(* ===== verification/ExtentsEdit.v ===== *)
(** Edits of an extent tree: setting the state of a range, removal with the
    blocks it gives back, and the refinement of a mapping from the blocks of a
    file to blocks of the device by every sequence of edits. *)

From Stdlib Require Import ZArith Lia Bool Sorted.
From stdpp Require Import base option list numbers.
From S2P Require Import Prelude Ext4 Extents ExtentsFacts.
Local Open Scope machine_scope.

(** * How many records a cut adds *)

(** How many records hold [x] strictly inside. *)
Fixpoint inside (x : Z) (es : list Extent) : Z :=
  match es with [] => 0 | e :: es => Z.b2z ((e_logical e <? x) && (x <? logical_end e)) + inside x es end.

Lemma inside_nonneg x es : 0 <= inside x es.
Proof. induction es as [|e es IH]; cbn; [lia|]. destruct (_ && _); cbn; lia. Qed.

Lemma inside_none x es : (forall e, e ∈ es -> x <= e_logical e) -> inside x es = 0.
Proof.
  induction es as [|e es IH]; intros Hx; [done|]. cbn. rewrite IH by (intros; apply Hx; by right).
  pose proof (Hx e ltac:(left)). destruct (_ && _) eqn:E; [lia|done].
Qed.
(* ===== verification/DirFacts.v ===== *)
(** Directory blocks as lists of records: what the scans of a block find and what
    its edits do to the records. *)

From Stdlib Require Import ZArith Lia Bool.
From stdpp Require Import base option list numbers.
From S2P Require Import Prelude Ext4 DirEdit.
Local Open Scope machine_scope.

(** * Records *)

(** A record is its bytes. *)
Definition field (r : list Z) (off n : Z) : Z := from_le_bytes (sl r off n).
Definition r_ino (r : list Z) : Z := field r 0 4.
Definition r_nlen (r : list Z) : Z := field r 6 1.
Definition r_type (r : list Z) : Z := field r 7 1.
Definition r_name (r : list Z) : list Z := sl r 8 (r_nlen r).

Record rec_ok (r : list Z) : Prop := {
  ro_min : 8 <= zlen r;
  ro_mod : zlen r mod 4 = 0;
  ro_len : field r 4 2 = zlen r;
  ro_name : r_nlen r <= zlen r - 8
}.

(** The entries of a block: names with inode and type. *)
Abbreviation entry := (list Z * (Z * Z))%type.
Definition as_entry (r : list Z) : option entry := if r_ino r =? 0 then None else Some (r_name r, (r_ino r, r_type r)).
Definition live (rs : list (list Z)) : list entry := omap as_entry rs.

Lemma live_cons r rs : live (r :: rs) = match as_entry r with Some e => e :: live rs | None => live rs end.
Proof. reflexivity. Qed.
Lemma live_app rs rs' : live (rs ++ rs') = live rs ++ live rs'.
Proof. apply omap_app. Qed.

──────────

ABOUT THIS EXERCISE:
Please report every line of the listing that contains the string "Bool".

ANSWER AREA:
From Stdlib Require Import ZArith Lia Bool Sorted.
From Stdlib Require Import ZArith Lia Bool.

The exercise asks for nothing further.